Author (The Story of Catholics in America) and former editor for the Paulist Press, Don Brophy has created an attractive, readable compendium of books published "from the early centuries to the present" by, about, or for Catholic readers and those who are drawn to know more about the faith.
The books he has included are not always the best known. For instance, he felt moved to include the autobiography of Edith Stein, a European Jew whose life ended in a gas chamber under the Nazi regime. Stein
- middle class, educated and an atheist - came upon a copy of St. Teresa's autobiography at age thirty and became a Catholic a year later. But she did not escape Hitler's scrutiny. She was declared at Catholic martyr in 1998. Though her book,
Life in a Jewish Family, does not encompass her conversion, it can be of interest mainly for its occasional allusion to that possibility. Brophy includes it because of such hints and because the outcome of her life overshadows the pleasant events she describes with such facility, giving her martyrdom deeper meaning.
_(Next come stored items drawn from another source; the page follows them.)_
Lemma getDbUserId_resolved (w w1 : World) (v : option string) :
  getDbUserId w = (inr v, w1) ->
  v = session w /\ db w1 = db w /\ console w1 = console w /\
  revalidated w1 = revalidated w /\ session w1 = session w.
Proof.
  unfold getDbUserId, bind, external.
  destruct (faults w) as [|[e|] rest]; intros H; inversion H; subst; cbn; auto.
Qed.

(** ** Facts about the JavaScript tests *)

Lemma strict_neq_false (a : string) (u : option string) :
  strict_neq a u = false <-> u = Some a.
Proof.
  destruct u as [s|]; cbn.
  - rewrite negb_false_iff, String.eqb_eq. split; congruence.
  - split; discriminate.
Qed.

Lemma strict_neq_true (a : string) (u : option string) :
  strict_neq a u = true <-> u <> Some a.
Proof.
  rewrite <- not_false_iff_true, strict_neq_false. tauto.
Qed.

Lemma strict_neq_refl (a : string) : strict_neq a (Some a) = false.
Proof. apply strict_neq_false. reflexivity. Qed.

Lemma find_filter_negb {A : Type} (f : A -> bool) (l : list A) :
  find f (filter (fun x => negb (f x)) l) = None.
Proof.
  induction l as [|x l IH]; cbn; [reflexivity|].
  destruct (f x) eqn:E; cbn; [assumption|].
  rewrite E. assumption.
Qed.

(** ** Proof automation for runs of an action *)

Ltac open_world w :=
  destruct w as [d s plan nid clk out marks];
  cbn [db session faults next_id clock console revalidated] in *.

Ltac unfold_run :=
  unfold createPost, createPost_body, getPosts, getPosts_body,
    toggleLike, toggleLike_body, createComment, createComment_body,
    deletePost, deletePost_body, discard,
    Prisma.post_findMany, Prisma.post_create, Prisma.post_findUnique,
    Prisma.post_delete, Prisma.like_findUnique, Prisma.like_delete,
    Prisma.like_create, Prisma.notification_create, Prisma.comment_create,
    Prisma.transaction_batch, Prisma.transaction,
    getDbUserId, revalidatePath, console_error, console_log,
    cuid, now, external, get_db, put_db, try_catch, bind, ret, throw.

Ltac plan_step :=
  match goal with
  | |- context [match ?l with [] => _ | _ :: _ => _ end] =>
      is_var l; destruct l as [|[?|] ?]
  end.

Ltac simpl_run :=
  unfold bind, ret, throw;
  cbn [db session faults next_id clock console revalidated
       with_db with_faults with_next_id with_clock with_console with_revalidated
       option_map sel_authorId fst snd app Prisma.in_order truthy];
  unfold bind, ret, throw;
  cbn [db session faults next_id clock console revalidated
       with_db with_faults with_next_id with_clock with_console with_revalidated
       fst snd].

Ltac run_plan :=
  unfold_run; repeat (simpl_run; plan_step); simpl_run.

(** The same, rewriting with the fact [H] about a lookup on the way. *)
Ltac run_plan_with H :=
  unfold_run; repeat (simpl_run; first [plan_step | rewrite H]); simpl_run.

(** One more case split on whatever test blocks the run: a lookup whose
    result is already known, the plan, a boolean test, an optional row. *)
Ltac run_case :=
  match goal with
  | |- context [strict_neq ?a (Some ?a)] => rewrite (strict_neq_refl a)
  | H : Prisma.find_post _ _ = _ |- _ => progress rewrite H
  | H : Prisma.find_like _ _ _ = _ |- _ => progress rewrite H
  | H : ?x = _ |- context [match ?x with _ => _ end] => rewrite H
  | |- context [match ?l with [] => _ | _ :: _ => _ end] =>
      is_var l; destruct l as [|[?|] ?]
  | |- context [if ?b then _ else _] => destruct b eqn:?
  | |- context [match ?x with Some _ => _ | None => _ end] => destruct x eqn:?
  end.

Ltac run_cases := unfold_run; repeat (simpl_run; run_case); simpl_run.

(** A case that the plan or the ownership test rules out. *)
Ltac absurd_author :=
  match goal with
  | H : strict_neq ?a (Some ?u) = false, N : ?u <> ?a |- _ =>
      apply strict_neq_false in H; congruence
  | H : strict_neq ?a (Some ?u) = true, N : ?a = ?u |- _ =>
      apply strict_neq_true in H; congruence
  end.

Ltac absurd_plan :=
  match goal with
  | H : no_fault _ |- _ => solve [exfalso; eapply H; cbn; eauto 10]
  end.

(** ** Atomic writes *)

Lemma toggleLike_all_or_nothing (w : World) (postId u : string) (p : Post)
    (Hpost : Prisma.find_post postId (db w) = Some p)
    (Hu : session w = Some u)
    (Hnone : Prisma.find_like u postId (db w) = None) :
  db (snd (toggleLike postId w)) = db w \/
  exists n : Notification,
    is_like_notification (post_authorId p) u postId n /\
    db (snd (toggleLike postId w)) =
      set_notifications (notifications (db w) ++ due_notification (post_authorId p) u n)
        (set_likes (likes (db w) ++ [mkLike u postId]) (db w)).
Proof.
  open_world w. subst. unfold due_notification.
  run_cases; try (left; reflexivity).
  all: right;
    exists (mkNotification ("c" ++ NilEmpty.string_of_uint (Nat.to_uint nid))%string
              LIKE (post_authorId p) u (Some postId) None clk);
    split; [repeat split; reflexivity|].
  all: unfold set_notifications, set_likes; cbn; rewrite ?app_nil_r; reflexivity.
Qed.

Lemma createComment_all_or_nothing (w : World) (postId content u : string) (p : Post)
    (Hpost : Prisma.find_post postId (db w) = Some p)
    (Hu : session w = Some u) :
  db (snd (createComment postId content w)) = db w \/
  exists (c : Comment) (n : Notification),
    comment_content c = content /\ comment_authorId c = u /\ comment_postId c = postId /\
    is_comment_notification (post_authorId p) u postId (comment_id c) n /\
    db (snd (createComment postId content w)) =
      set_notifications (notifications (db w) ++ due_notification (post_authorId p) u n)
        (set_comments (comments (db w) ++ [c]) (db w)).
Proof.
  open_world w. subst. unfold due_notification.
  run_cases; try (left; reflexivity).
  all: right;
    exists (mkComment ("c" ++ NilEmpty.string_of_uint (Nat.to_uint nid))%string
              content u postId clk);
    exists (mkNotification ("c" ++ NilEmpty.string_of_uint (Nat.to_uint (S nid)))%string
              COMMENT (post_authorId p) u (Some postId)
              (Some ("c" ++ NilEmpty.string_of_uint (Nat.to_uint nid))%string)
              (clk + 1)%Z);
    (repeat (split; [reflexivity|])); split; [repeat split; reflexivity|].
  all: unfold set_notifications, set_comments; cbn; rewrite ?app_nil_r; reflexivity.
Qed.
The Lord of the Rings was written by J.R.R. Tolkien, a former combatant in World War I who saw the world once again poised in potential destruction in the late 1930s. His imaginary world revealed a struggle between good and evil that was so compelling and so satisfying that the book became an icon for the hippie generation of the 1970s. Georgian Flannery O'Connor wrote bizarre stories that are often, Brophy contends, fixed on the principle of sin and redemption. Brophy believes
The Montessori Method, a rather dry explication of her teaching methodology by Italian Catholic Maria Montessori, is notable for its spiritual underpinnings. Joseph Conrad wrote
Heart of Darkness on the principle that progress is ultimately morally destructive.
The End of the Affair by "Catholic novelist" Graham Greene examines the steps that a disillusioned and morally wasted man takes towards the notion of God's existence.
Many of the offerings in Brody's collection are more conventionally recognized Catholic works, such as
Story of a Soul by Therese of Lisieux and Introduction to the Devout Life by Francis de Sales. Other writers are Pope John Paul II, Ignatius Loyola, John of the Cross, Julian of Norwich, Catherine of Siena, names that would placate any devout reader. But he has taken pains to demonstrate that to be Catholic means also to be liberal and thoughtful, not unquestioningly ritualistic. Thus he has included writings of such activists as Helen Prejean, whose
Dead Man Walking was made into an American anti-death-penalty classic film; William Johnston, who sought a synthesis of Buddhist and Christian meditation; and Black Elk, a Native American convert to Catholicism whose autobiographical musings pay homage to his pagan religious upbringing.
If you love collections as I do, and you like to find new reading possibilities, this well-written and sensitive overview will give you many examples of spiritual material worth digging into. A nice gift for Catholic and non-Catholic readers alike.